Nicole Kidman ha rivelato la sua intenzione di intraprendere il percorso per diventare una doula della morte, una figura dedicata all'accompagnamento di chi si trova nelle fasi finali della vita, offrendo supporto sia ai malati che alle loro famiglie durante il difficile momento del trapasso. L'annuncio è stato fatto dall'attrice in una recente intervista, in concomitanza con la presentazione della miniserie "Expats" e la promozione della sua collaborazione con Chanel. Kidman ha definito questo futuro impegno come un modo per restituire conforto e sollievo nelle ultime tappe dell'esistenza.

L'attrice, vincitrice di numerosi riconoscimenti tra cui un Oscar, ha spiegato la sua motivazione: "Voglio essere presente e dare conforto a chi sta per morire e ai loro cari. Mi piacerebbe riuscire, con la mia presenza, a rendere meno traumatico e più sereno l'addio". La decisione, ha raccontato Kidman, scaturisce anche da esperienze personali e da una crescente riflessione sull'importanza dell'assistenza emotiva in situazioni di dolore e separazione. L'idea è quella di seguire una formazione specifica per poter svolgere il ruolo di doula in modo professionale e responsabile.

La figura della doula della morte: un ruolo crescente nell'accompagnamento al fine vita

La doula della morte, o end-of-life doula, è una figura che sta acquisendo progressivamente rilevanza anche in Occidente.

Il termine "doula" deriva dal greco e, tradizionalmente, si riferisce alla persona che assiste le donne durante la gravidanza e il parto. In ambito palliativo, la doula offre ascolto, sostegno psicologico ed emotivo, aiuta a gestire questioni pratiche e accompagna le famiglie nell'elaborazione del lutto. Negli ultimi anni, in particolare in paesi come Stati Uniti, Regno Unito e Australia, questa professione è in crescita e viene spesso offerta in collaborazione con servizi sanitari e hospice.

Nicole Kidman ha evidenziato come la sua scelta sia stata profondamente influenzata da perdite familiari e dalla volontà di promuovere un approccio più empatico nell'accompagnamento al fine vita. La sua fama internazionale contribuisce a focalizzare l'attenzione su una figura ancora poco diffusa, ma sempre più richiesta nelle cure palliative moderne.

La decisione dell'attrice sottolinea la necessità di un supporto umano che vada oltre quello medico e infermieristico, specialmente nei momenti in cui si affrontano dolore, separazione e lutto.

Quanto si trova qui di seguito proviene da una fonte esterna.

Lemma parse_value_fits f : elems_fit f -> members_fit f -> value_fits (S f).
Proof.
  intros IHe IHm d s v rest Hd. destruct s as [|c s]; [done|]. cbn [parse_value].
  destruct (Ascii.eqb c dquote).
  { destruct (parse_string s) as [[t r]|] eqn:E; [|done]. cbn. intros; simplify_eq.
    split; [constructor|simpl; lia]. by eapply parse_str_valid. }
  destruct (Ascii.eqb c "[").
  { destruct (Z.leb_spec d 0); [done|]. destruct (skip_ws s) as [|e s'] eqn:Es; [done|].
    destruct (Ascii.eqb e "]"); [intros; simplify_eq; by apply fits_array|].
    destruct (parse_elems f (d - 1) _) as [[l r]|] eqn:E; [|done]. cbn. intros; simplify_eq.
    apply fits_array; [done|]. apply IHe in E; [done|lia]. }
  destruct (Ascii.eqb c "{").
  { destruct (Z.leb_spec d 0); [done|]. destruct (skip_ws s) as [|e s'] eqn:Es; [done|].
    destruct (Ascii.eqb e "}").
    - intros; simplify_eq. apply fits_object; [done|apply NoDup_nil_2|constructor].
    - destruct (parse_members f (d - 1) [] _) as [[m r]|] eqn:E; [|done]. cbn.
      intros; simplify_eq.
      apply IHm in E as [? ?]; [by apply fits_object|lia|apply NoDup_nil_2|constructor]. }
  assert (forall w u, parse_word w u (String c s) = Some (v, rest) -> u = v) as Hw.
  { intros w u. unfold parse_word. destruct (strip_prefix w _); [|done]. cbn. by intros [= ->]. }
  repeat (destruct (Ascii.eqb c _);
    [intros H; apply Hw in H as <-; split; [constructor|simpl; lia]|]).
  destruct (scan_number _) as [[l r]|] eqn:E; [|done]. cbn. intros; simplify_eq.
  split; [constructor|simpl; lia]. by eapply scan_number_valid.
Qed.
(** The entries before [x], and those up to [y], with what the chain says of them. *)
Lemma alarm_prefixes :
  let l1 := omap scan_ok a in
  let l2 := omap scan_ok ((a ++ x :: m) ++ [y]) in
  (forall e, e ∈ l1 -> e ∈ db_log d) /\ (forall e, e ∈ l2 -> e ∈ db_log d) /\
  chain GenesisHash l1 /\ chain GenesisHash l2 /\
  r_prev_hash x = head_hash GenesisHash l1 /\ r_hash y = head_hash GenesisHash l2 /\
  (List.length l1 < List.length l2)%nat.
Proof.
  cbv zeta. set (l1 := omap scan_ok a). set (l2 := omap scan_ok ((a ++ x :: m) ++ [y])).
  assert (db_log d = l1 ++ omap scan_ok (x :: m ++ y :: b)) as E1 by by apply db_log_app.
  assert (db_log d = l2 ++ omap scan_ok b) as E2.
  { apply db_log_app; [done|]. by rewrite Hd, <- !app_assoc. }
  destruct (scan_row d x Hi) as [ex Ex]; [rewrite Hd; set_solver|].
  destruct (scan_row d y Hi) as [ey Ey]; [rewrite Hd; set_solver|].
  split; [rewrite E1; set_solver|]. split; [rewrite E2; set_solver|].
  pose proof Hc as C1. pose proof Hc as C2. rewrite E1 in C1. rewrite E2 in C2.
  apply chain_app in C1 as [C1 Cx]. apply chain_app in C2 as [C2 _].
  split; [done|]. split; [done|]. split; [|split].
  - cbn in Cx. rewrite (scan_ok_eq _ _ Ex) in Cx. inversion Cx; subst.
    by destruct (scanEntry_fields _ _ Ex) as (_ & _ & <- & _).
  - unfold l2. by rewrite head_hash_rows by eauto.
  - unfold l1, l2. rewrite !omap_app, !length_app. cbn.
    rewrite (scan_ok_eq _ _ Ex), (scan_ok_eq _ _ Ey). cbn. lia.
Qed.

L'impegno sociale e filantropico di Nicole Kidman

Nicole Kidman è da tempo attivamente coinvolta in iniziative filantropiche e sociali a livello globale. Nel corso della sua carriera, si è distinta per il sostegno a numerose organizzazioni non governative e per il suo ruolo di Goodwill Ambassador dell'UNICEF e UN Women, dedicandosi a iniziative in difesa dei diritti dei bambini e delle donne. Il nuovo interesse per il ruolo di doula della morte rappresenta una naturale prosecuzione di questa sensibilità, ora estesa anche alle tematiche dell'accompagnamento e della dignità nelle fasi finali dell'esistenza.

Sebbene la formazione da doula sia un percorso ancora poco conosciuto nel mondo dello spettacolo, la scelta personale di Kidman apre un dibattito significativo sul valore della presenza e della cura nelle situazioni più delicate. L'impegno dell'attrice australiana offre un esempio di come figure pubbliche possano contribuire a illuminare temi di grande attualità e umanità, rafforzando la consapevolezza collettiva riguardo alla gestione del fine vita e al supporto offerto alle famiglie, in linea con iniziative già consolidate in ambito anglosassone.